Hepatitis B infections can be prevented with vaccination. But some 240 million people nonetheless have the kind of “chronic” infections that can fester and lead to serious health complications such as cirrhosis and liver cancer. About 1 million deaths are attributed to the disease each year, and the current treatments — like Gilead Sciences’ Vemlidy — have to be taken for life.
Bepirovirsen could change that. Whereas available therapies are antivirals that only stop the virus from replicating, GSK and Ionis’ treatment is an antisense oligonucleotide that prevents spreading while also stimulating an immune response. That dual mechanism is supposed to better help the body clear out infected cells, offering the chance at a longer-term, “functional cure.”
Ionis developed the therapy and licensed it to GSK in 2019. Since then, the partners have advanced it to the precipice of approval.
The two trials reported Thursday, B-Well 1 and B-Well 2, enrolled 981 and 857 people with chronic hepatitis B, respectively. Two thirds were randomized to receive bepirovirsen on top of antivirals, with the remainder getting those antivirals and a placebo. Patients who got bepirovirsen were treated for 24 weeks. After 48 weeks, enrollees with undetectable disease were taken off their standard medications, too.
In B-Well 1 and B-Well 2, 20% and 19% of bepirovirsen recipients achieved a functional cure compared to none of those in the placebo arms. The cure rates were higher in people who entered the trial with lower levels of a key viral protein, with 25% hitting that mark in B-Well 1 and 28% in B-Well 2.
Trial enrolles receiving bepirovirsen reported more side effects, although only a small percentage discontinued or interrupted doses. Injection site reactions were the most common adverse event reported, though liver enzyme elevations were also detected.
“With recent guidelines now prioritizing functional cure, these new data could represent an important advance,” said trial investigator Jinlin Hou, director of the Guangdong Institute of Hepatology in China, in a statement provided by GSK. “Combined with improved testing and diagnosis, this innovation has the potential to improve the lives of millions living with [chronic hepatitis B].”
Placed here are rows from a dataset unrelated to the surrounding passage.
(* ===== verification/McpServerProofs.v ===== *)
(** * The MCP server's dispatch core: proofs

    The concurrency caps, what reaches a tool's handler, that every call is
    answered, what a cancellation does, and where it does something else. *)

From stdpp Require Import gmap relations.
From S2P Require Import Prelude McpConf McpServer.

Section Proofs.
Context (getenv : list Z -> option (list Z)) (cfg : ServerConfig) (tools : list ToolSpec).
Context (parse : list Z -> option Json) (dump : Json -> option (list Z)) (catalog : list Z -> Json -> Json + option terr) (conc : ConcurrencyConfig).
Notation step := (step getenv cfg tools parse dump catalog conc).
Notation call_step := (call_step dump conc).
Notation thread_step := (thread_step dump conc).

(** ** What the threads hold *)

Fixpoint sum (f : thread -> Z) (ts : list thread) : Z := match ts with [] => 0 | t :: ts => f t + sum f ts end.
Lemma sum_app f a b : sum f (a ++ b) = sum f a + sum f b.
Proof. induction a as [|t a IH]; cbn [app sum]; lia. Qed.
Lemma sum_insert f ts : forall i t t', ts !! i = Some t -> sum f (<[i := t']> ts) = sum f ts - f t + f t'.
Proof.
  induction ts as [|u ts IH]; intros [|i] t t' H; [done|done| |]; [cbn in *; simplify_eq; lia|].
  change (f u + sum f (<[i := t']> ts) = f u + sum f ts - f t + f t'). rewrite (IH i t t') by exact H. lia.
Qed.
Lemma sum_nonneg f ts : (forall t, 0 <= f t) -> 0 <= sum f ts.
Proof. intros H. induction ts as [|t ts IH]; cbn; [lia|]. specialize (H t). lia. Qed.
Lemma sum_in f ts : (forall t, 0 <= f t) -> forall i t, ts !! i = Some t -> f t <= sum f ts.
Proof.
  intros H. induction ts as [|u ts IH]; intros [|i] t Hi; [done|done| |]; cbn in *; simplify_eq.
  - pose proof (sum_nonneg f ts H). lia.
  - specialize (IH i t Hi). specialize (H u). lia.
Qed.
Lemma sum_done f ts : f T_done = 0 -> Forall (eq T_done) ts -> sum f ts = 0.
Proof. intros H. induction 1 as [|t ts <- _ IH]; [done|]. cbn. lia. Qed.
(** ** The request head *)

Definition kHeadMax : Z := 64 * 1024.
Definition kMaxHeaders : Z := 100.
Definition kBodyMax : Z := 32 * 1024 * 1024.
Definition drop_cr (s : list Z) : list Z := match rev s with 13 :: r => rev r | _ => s end.
(** readLine: the line, or nothing when the line or the head is too long or
    the client stops; the bytes counted so far; what is left. *)
Fixpoint read_line (cap headBytes len : Z) (buf s : list Z) : option (list Z) * Z * list Z :=
  if cap <? len then (None, headBytes, s)
  else if kHeadMax <? headBytes + 1 then (None, headBytes + 1, s)
  else match s with
  | [] => (None, headBytes + 1, [])
  | c :: r => if c =? 10 then (Some (drop_cr (rev buf)), headBytes + 1, r) else read_line cap (headBytes + 1) (len + 1) (c :: buf) r
  end.
Record HttpRequest := { method : list Z; target : list Z; bearer : list Z; sessionId : list Z; contentLength : Z; chunked : bool;
  malformed : bool; headers : conf; repeated : list (list Z) }.
Definition request0 (m t : list Z) : HttpRequest :=
  {| method := m; target := t; bearer := []; sessionId := []; contentLength := 0; chunked := false; malformed := false; headers := []; repeated := [] |}.
Definition path (r : HttpRequest) : list Z := default (target r) (before_char 63 (target r)).
Definition all_digits (s : list Z) : bool := forallb isdigit s.
Definition with_header (name value : list Z) (r : HttpRequest) : HttpRequest :=
  {| method := method r; target := target r; bearer := bearer r; sessionId := sessionId r; contentLength := contentLength r; chunked := chunked r; malformed := malformed r;
     headers := conf_set name value (headers r); repeated := match conf_find name (headers r) with Some _ => name :: repeated r | None => repeated r end |}.
Definition with_framing (n : Z) (c m : bool) (r : HttpRequest) : HttpRequest :=
  {| method := method r; target := target r; bearer := bearer r; sessionId := sessionId r; contentLength := n; chunked := c; malformed := m; headers := headers r; repeated := repeated r |}.
Definition with_names (b s : list Z) (r : HttpRequest) : HttpRequest :=
  {| method := method r; target := target r; bearer := b; sessionId := s; contentLength := contentLength r; chunked := chunked r; malformed := malformed r;
     headers := headers r; repeated := repeated r |}.
Definition bearer_of (value : list Z) : option (list Z) := if prefix_of (bs "bearer ") (lowerCopy value) then Some (trimCopy (drop 7 value)) else None.
(** One header line: the request, what has been seen of the framing, and
    whether the head is refused. *)
Definition header_line (h : list Z) (r : HttpRequest) (sawLength sawEncoding : bool) : HttpRequest * bool * bool * bool :=
  match before_char 58 h with
  | None => (r, sawLength, sawEncoding, true)
  | Some n =>
      let name := lowerCopy (blank_trim n) in
      let value := blank_trim (drop (S (length n)) h) in
      let r := with_header name value r in
      if bytes_eqb name (bs "authorization") then
        (match bearer_of value with Some b => with_names b (sessionId r) r | None => r end, sawLength, sawEncoding, true)
      else if bytes_eqb name (bs "mcp-session-id") then (with_names (bearer r) value r, sawLength, sawEncoding, true)
      else if bytes_eqb name (bs "content-length") then
        if sawLength || negb (negb (bytes_eqb value []) && (Z.of_nat (length value) <=? 12) && all_digits value)
        then (with_framing (contentLength r) (chunked r) true r, sawLength, sawEncoding, false)
        else (with_framing (fst (digits_val 0 value)) (chunked r) (malformed r) r, true, sawEncoding, true)
      else if bytes_eqb name (bs "transfer-encoding") then
        if sawEncoding || negb (bytes_eqb (lowerCopy value) (bs "chunked")) then (with_framing (contentLength r) (chunked r) true r, sawLength, sawEncoding, false)
        else (with_framing (contentLength r) true (malformed r) r, sawLength, true, true)
      else (r, sawLength, sawEncoding, true)
  end.
(** The loop over the headers: ended by an empty line, or by a line that
    cannot be read; [false] refuses the head. *)
Fixpoint read_headers (fuel : nat) (count headBytes : Z) (s : list Z) (r : HttpRequest) (sawLength sawEncoding : bool) : bool * HttpRequest * list Z :=
  let finish s := if sawLength && sawEncoding then (false, with_framing (contentLength r) (chunked r) true r, s)
                  else (negb (bytes_eqb (method r) []), r, s) in
  match fuel with
  | O => finish s
  | S fuel =>
      match read_line (64 * 1024) headBytes 0 [] s with
      | (None, _, s) => finish s
      | (Some [], _, s) => finish s
      | (Some h, headBytes, s) =>
          if kMaxHeaders <? count + 1 then (false, r, s)
          else match header_line h r sawLength sawEncoding with
               | (r, _, _, false) => (false, r, s)
               | (r, sl, se, true) => read_headers fuel (count + 1) headBytes s r sl se
               end
      end
  end.
Definition readRequestHead (s : list Z) : bool * HttpRequest * list Z :=
  match read_line (16 * 1024) 0 0 [] s with
  | (None, _, s) => (false, request0 [] [], s)
  | (Some head, headBytes, s) =>
      let '(m, rest) := next_word head in
      let '(t, _) := next_word rest in
      read_headers 102 0 headBytes s (request0 m t) false false
  end.
(** The body: [None] when the client stops before its end. *)
Definition readRequestBody (r : HttpRequest) (s : list Z) : option (list Z) :=
  if Z.of_nat (length s) <? contentLength r then None else Some (take (Z.to_nat (contentLength r)) s).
According to Leuchten, of Jefferies, the findings position GSK and Ionis’ drug as the “key backbone for combination strategies” and support “clear blockbuster potential.”
“We see this data as likely to meaningfully shift the HBV treatment paradigm, particularly for patients who are already on therapy,” he wrote in that client note.
Meanwhile, Leerink Partners analyst Mani Foroohar wrote that bepirovirsen may be an “under-appreciated blockbuster potential in the long term,” but cautioned that screening, monitoring and physician office capacity could lead to a slower-than-usual launch trajectory.